For the entries below, print exactly the lines between the line holding "What the model" and the line holding "(** ** Values *)", inclusive, and nothing else.

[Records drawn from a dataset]
↓↓↓
(** * Incremental table synchronisation (ETLGcpLocal/etl.py)

    A shallow embedding of the script that copies the rows of a list of
    tables from a source PostgreSQL database to a destination one, fetching
    for each table only the rows newer than the largest timestamp already
    present in the destination.

    The script talks to three collaborators that are not part of the
    repository: the process environment, the source connection (psycopg2)
    and the destination engine (SQLAlchemy and pandas).  They are modelled
    by a [world]: two finite maps from table names to tables, the
    environment variables, a schedule that says which external calls fail
    with a connection error, and the trace of log lines and database
    operations.  The Python functions become computations in a small
    state-and-exception monad in which [sys.exit] is an outcome of its own,
    because [except Exception] does not catch it.

    What the model assumes of the collaborators: table and column names
    are plain lower-case identifiers, so that the quoted and the unquoted
    form of a name denote one table; a statement either fails as a whole
    or takes effect as a whole; [to_sql] writes its batch in one
    transaction; values cross pandas unchanged. *)

From stdpp Require Import gmap strings list.

Open Scope string_scope.
Open Scope Z_scope.
Open Scope list_scope.

(** ** Values *)

(** The values a cell, a query parameter or a Python variable can hold:
    [None] (SQL NULL), an integer, a string and a [datetime] (microseconds
    since the epoch). *)
Inductive value : Type :=
| VNone
| VInt (n : Z)
| VStr (s : string)
| VDatetime (us : Z).

Global Instance value_eq_dec : EqDecision value.
Proof. solve_decision. Defined.

(** The declared type of a column. *)
Inductive sqltype : Type := TInteger | TText | TTimestamp.

Global Instance sqltype_eq_dec : EqDecision sqltype.
Proof. solve_decision. Defined.

Definition type_of (v : value) : option sqltype :=
  match v with
  | VNone => None
  | VInt _ => Some TInteger
  | VStr _ => Some TText
  | VDatetime _ => Some TTimestamp
  end.

(** A value fits a column when it is NULL or has the column's type. *)
Definition conforms (v : value) (ty : sqltype) : bool :=
  match type_of v with
  | None => true
  | Some ty' => bool_decide (ty' = ty)
  end.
↑↑↑
Worked solution:
    What the model assumes of the collaborators: table and column names
    are plain lower-case identifiers, so that the quoted and the unquoted
    form of a name denote one table; a statement either fails as a whole
    or takes effect as a whole; [to_sql] writes its batch in one
    transaction; values cross pandas unchanged. *)

From stdpp Require Import gmap strings list.

Open Scope string_scope.
Open Scope Z_scope.
Open Scope list_scope.

(** ** Values *)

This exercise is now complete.